- [PROBLEM] From the entries below, reproduce exactly the line containing "(** * Image", the line containing "(** [toLowerCase] on", and every line in between, with nothing added.

- [INFORMATION SUPPLIED]
++++++
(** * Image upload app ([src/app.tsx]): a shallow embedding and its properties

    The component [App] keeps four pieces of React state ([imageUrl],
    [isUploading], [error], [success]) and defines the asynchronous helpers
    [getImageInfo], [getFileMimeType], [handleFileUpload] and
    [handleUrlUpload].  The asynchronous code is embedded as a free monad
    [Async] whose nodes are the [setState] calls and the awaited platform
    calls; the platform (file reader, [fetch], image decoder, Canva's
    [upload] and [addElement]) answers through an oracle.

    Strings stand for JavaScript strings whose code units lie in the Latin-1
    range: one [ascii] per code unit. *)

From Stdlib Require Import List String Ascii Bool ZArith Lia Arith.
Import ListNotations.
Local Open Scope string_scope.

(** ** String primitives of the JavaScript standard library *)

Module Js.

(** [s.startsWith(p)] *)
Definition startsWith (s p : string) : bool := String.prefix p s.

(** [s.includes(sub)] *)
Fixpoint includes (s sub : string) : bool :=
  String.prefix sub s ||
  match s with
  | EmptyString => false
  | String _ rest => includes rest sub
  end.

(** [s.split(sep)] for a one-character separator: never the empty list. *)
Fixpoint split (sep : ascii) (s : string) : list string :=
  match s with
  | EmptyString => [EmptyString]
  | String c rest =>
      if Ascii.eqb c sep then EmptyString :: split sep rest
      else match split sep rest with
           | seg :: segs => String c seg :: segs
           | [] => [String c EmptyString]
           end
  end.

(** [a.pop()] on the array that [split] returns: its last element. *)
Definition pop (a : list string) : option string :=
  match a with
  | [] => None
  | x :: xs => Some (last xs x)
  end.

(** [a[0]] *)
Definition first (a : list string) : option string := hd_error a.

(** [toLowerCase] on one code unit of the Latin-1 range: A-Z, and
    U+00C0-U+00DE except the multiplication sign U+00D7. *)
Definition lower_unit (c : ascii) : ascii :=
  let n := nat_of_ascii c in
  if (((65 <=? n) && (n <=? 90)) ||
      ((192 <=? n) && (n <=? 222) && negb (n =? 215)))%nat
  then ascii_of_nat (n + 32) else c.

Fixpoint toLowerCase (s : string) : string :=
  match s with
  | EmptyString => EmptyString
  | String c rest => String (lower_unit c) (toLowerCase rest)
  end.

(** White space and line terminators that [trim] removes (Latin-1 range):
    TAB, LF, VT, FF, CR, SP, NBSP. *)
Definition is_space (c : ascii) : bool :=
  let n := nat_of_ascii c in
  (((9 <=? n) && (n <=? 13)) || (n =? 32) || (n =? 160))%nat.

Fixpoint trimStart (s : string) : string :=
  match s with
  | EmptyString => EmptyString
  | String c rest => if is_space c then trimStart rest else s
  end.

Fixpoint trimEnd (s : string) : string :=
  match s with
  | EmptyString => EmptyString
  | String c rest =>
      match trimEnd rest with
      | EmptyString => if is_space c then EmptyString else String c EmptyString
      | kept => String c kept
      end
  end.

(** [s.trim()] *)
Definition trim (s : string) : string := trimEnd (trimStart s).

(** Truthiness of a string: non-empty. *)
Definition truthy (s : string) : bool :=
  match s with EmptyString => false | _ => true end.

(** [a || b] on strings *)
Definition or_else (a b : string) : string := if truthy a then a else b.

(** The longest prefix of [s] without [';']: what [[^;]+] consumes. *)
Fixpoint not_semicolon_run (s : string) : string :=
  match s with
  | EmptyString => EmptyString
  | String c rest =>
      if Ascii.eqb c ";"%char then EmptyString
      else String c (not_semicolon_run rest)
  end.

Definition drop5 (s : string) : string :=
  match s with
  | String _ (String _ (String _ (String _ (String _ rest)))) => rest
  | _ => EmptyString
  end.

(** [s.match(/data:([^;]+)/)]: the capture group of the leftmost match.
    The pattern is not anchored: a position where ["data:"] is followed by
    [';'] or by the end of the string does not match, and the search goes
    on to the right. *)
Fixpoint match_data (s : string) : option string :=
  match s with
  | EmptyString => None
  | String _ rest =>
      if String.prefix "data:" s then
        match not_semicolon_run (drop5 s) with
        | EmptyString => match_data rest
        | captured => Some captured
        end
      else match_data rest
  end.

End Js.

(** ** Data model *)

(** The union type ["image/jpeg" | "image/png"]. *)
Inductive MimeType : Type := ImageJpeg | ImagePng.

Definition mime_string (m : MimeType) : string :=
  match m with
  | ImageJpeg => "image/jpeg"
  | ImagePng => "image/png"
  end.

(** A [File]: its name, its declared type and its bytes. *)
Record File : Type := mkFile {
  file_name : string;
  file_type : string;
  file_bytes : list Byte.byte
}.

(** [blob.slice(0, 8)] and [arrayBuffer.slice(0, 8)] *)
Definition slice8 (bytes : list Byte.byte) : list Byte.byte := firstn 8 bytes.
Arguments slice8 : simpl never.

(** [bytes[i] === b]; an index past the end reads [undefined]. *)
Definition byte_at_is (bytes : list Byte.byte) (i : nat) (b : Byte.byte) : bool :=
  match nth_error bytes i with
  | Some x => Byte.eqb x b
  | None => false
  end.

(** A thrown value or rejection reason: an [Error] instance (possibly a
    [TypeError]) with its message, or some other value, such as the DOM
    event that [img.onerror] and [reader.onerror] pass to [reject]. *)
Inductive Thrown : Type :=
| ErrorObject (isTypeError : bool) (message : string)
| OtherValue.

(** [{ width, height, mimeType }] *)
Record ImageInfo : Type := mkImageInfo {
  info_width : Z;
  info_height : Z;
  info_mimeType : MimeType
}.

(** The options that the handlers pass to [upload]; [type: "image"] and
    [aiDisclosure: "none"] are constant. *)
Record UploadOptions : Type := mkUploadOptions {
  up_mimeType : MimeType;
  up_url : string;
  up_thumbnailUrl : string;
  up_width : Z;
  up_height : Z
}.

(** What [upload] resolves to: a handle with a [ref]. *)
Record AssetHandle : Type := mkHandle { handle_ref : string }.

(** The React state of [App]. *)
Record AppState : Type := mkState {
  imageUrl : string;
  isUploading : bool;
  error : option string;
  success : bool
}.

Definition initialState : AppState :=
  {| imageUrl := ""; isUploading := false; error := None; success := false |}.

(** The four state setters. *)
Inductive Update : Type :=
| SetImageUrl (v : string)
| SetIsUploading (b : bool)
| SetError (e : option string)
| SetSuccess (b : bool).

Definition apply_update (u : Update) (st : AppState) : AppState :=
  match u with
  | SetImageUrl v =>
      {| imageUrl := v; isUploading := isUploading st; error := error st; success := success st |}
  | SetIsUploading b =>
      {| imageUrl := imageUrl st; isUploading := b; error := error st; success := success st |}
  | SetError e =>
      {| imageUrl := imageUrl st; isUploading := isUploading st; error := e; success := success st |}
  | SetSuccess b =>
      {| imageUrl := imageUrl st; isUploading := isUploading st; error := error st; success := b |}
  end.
++++++
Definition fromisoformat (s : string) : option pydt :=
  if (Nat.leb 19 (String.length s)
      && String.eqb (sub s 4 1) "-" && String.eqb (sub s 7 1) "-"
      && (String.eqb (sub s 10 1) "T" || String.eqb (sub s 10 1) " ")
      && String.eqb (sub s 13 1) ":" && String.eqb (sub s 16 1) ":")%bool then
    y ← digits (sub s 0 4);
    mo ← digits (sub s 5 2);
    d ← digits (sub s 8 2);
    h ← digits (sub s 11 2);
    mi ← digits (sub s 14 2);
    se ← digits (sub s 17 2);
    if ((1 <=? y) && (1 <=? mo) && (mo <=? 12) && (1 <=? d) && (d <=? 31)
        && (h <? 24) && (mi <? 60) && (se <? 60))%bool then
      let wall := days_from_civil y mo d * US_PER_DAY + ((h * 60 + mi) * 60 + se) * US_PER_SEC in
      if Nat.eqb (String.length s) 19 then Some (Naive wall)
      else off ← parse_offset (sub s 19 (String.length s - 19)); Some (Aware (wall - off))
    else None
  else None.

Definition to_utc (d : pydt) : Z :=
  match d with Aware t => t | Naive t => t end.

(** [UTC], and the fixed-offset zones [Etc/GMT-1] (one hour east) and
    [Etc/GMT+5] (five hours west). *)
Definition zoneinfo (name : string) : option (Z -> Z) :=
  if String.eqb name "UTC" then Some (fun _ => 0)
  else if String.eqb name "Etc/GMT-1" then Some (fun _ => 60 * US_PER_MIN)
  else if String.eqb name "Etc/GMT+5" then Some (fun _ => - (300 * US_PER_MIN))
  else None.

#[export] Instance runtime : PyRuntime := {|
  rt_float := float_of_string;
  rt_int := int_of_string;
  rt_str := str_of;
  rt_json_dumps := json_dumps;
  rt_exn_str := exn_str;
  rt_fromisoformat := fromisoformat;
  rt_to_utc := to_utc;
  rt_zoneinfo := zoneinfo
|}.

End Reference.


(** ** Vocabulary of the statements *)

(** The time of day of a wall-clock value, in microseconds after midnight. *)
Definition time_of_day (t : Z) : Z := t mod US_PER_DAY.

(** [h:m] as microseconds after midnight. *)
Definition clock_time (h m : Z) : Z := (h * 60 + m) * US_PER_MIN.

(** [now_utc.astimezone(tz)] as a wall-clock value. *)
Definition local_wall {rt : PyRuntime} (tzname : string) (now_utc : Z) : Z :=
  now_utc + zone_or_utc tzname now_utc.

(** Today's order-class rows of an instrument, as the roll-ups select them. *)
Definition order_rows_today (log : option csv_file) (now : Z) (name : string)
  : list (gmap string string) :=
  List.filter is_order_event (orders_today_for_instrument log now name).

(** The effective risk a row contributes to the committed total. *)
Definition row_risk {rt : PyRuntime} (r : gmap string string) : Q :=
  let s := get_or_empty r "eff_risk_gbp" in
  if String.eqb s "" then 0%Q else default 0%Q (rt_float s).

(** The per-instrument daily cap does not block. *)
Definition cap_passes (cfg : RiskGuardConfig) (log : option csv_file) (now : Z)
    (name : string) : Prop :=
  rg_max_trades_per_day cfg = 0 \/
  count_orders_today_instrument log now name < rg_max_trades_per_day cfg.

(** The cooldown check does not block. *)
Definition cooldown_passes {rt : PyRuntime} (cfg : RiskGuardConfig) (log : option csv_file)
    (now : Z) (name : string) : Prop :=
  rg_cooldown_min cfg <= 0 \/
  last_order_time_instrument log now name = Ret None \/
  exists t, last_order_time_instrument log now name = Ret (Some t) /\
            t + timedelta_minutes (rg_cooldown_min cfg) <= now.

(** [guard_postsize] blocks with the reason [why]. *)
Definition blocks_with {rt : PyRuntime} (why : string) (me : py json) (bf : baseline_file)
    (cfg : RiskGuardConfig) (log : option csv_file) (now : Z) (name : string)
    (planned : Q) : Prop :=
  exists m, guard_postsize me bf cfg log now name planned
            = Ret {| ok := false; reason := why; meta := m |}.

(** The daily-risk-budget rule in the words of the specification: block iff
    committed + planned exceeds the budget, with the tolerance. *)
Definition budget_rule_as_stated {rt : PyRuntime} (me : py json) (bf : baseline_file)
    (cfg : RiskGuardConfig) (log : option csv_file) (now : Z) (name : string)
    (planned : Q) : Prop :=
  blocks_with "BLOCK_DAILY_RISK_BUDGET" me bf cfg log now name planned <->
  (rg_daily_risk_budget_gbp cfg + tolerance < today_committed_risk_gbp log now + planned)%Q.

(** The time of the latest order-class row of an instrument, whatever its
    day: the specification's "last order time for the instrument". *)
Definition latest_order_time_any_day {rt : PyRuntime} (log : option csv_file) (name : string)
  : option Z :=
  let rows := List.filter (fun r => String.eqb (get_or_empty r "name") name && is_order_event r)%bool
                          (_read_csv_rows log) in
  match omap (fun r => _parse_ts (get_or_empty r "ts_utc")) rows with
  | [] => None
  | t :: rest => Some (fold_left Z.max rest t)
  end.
++++++
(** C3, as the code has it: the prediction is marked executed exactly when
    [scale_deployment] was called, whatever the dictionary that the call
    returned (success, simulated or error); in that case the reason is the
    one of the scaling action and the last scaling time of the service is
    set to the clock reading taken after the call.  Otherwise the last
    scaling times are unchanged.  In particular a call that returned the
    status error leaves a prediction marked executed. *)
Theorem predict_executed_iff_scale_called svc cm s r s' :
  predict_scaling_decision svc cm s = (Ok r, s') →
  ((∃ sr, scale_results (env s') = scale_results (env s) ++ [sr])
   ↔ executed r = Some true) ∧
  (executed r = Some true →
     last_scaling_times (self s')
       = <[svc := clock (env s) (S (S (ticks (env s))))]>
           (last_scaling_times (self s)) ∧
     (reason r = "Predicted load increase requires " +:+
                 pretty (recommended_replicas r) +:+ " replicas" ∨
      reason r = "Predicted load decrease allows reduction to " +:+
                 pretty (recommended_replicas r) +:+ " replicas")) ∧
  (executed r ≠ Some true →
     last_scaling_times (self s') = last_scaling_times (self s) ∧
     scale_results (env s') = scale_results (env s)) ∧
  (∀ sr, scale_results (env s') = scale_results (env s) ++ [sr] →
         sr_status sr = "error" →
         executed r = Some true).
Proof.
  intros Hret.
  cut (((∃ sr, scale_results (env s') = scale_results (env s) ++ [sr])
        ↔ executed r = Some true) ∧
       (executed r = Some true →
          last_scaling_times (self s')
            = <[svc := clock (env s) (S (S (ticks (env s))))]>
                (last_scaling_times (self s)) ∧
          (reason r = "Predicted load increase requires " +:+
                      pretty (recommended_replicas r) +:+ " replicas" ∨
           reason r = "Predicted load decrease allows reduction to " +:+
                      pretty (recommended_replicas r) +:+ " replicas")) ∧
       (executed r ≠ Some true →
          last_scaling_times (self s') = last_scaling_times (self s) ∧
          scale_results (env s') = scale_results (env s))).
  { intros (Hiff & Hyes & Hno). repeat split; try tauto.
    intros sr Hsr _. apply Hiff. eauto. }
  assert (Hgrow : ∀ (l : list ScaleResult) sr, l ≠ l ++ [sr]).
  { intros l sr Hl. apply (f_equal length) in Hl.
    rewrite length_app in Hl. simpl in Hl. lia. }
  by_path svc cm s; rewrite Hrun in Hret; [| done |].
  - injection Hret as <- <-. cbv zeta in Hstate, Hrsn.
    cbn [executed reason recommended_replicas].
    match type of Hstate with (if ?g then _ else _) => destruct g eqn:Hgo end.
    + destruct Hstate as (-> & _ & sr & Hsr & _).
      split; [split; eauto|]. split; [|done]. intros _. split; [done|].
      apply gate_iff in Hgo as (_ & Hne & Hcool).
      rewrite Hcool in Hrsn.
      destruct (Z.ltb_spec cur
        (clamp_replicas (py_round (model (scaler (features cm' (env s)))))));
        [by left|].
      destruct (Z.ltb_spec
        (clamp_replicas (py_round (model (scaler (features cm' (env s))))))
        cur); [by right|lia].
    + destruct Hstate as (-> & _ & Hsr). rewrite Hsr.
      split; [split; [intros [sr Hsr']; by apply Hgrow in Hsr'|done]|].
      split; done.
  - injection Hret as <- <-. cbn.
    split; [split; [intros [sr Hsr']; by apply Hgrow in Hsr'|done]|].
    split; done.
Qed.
++++++
- [WRITTEN ANSWER]
(** * Image upload app ([src/app.tsx]): a shallow embedding and its properties

    The component [App] keeps four pieces of React state ([imageUrl],
    [isUploading], [error], [success]) and defines the asynchronous helpers
    [getImageInfo], [getFileMimeType], [handleFileUpload] and
    [handleUrlUpload].  The asynchronous code is embedded as a free monad
    [Async] whose nodes are the [setState] calls and the awaited platform
    calls; the platform (file reader, [fetch], image decoder, Canva's
    [upload] and [addElement]) answers through an oracle.

    Strings stand for JavaScript strings whose code units lie in the Latin-1
    range: one [ascii] per code unit. *)

From Stdlib Require Import List String Ascii Bool ZArith Lia Arith.
Import ListNotations.
Local Open Scope string_scope.

(** ** String primitives of the JavaScript standard library *)

Module Js.

(** [s.startsWith(p)] *)
Definition startsWith (s p : string) : bool := String.prefix p s.

(** [s.includes(sub)] *)
Fixpoint includes (s sub : string) : bool :=
  String.prefix sub s ||
  match s with
  | EmptyString => false
  | String _ rest => includes rest sub
  end.

(** [s.split(sep)] for a one-character separator: never the empty list. *)
Fixpoint split (sep : ascii) (s : string) : list string :=
  match s with
  | EmptyString => [EmptyString]
  | String c rest =>
      if Ascii.eqb c sep then EmptyString :: split sep rest
      else match split sep rest with
           | seg :: segs => String c seg :: segs
           | [] => [String c EmptyString]
           end
  end.

(** [a.pop()] on the array that [split] returns: its last element. *)
Definition pop (a : list string) : option string :=
  match a with
  | [] => None
  | x :: xs => Some (last xs x)
  end.

(** [a[0]] *)
Definition first (a : list string) : option string := hd_error a.

(** [toLowerCase] on one code unit of the Latin-1 range: A-Z, and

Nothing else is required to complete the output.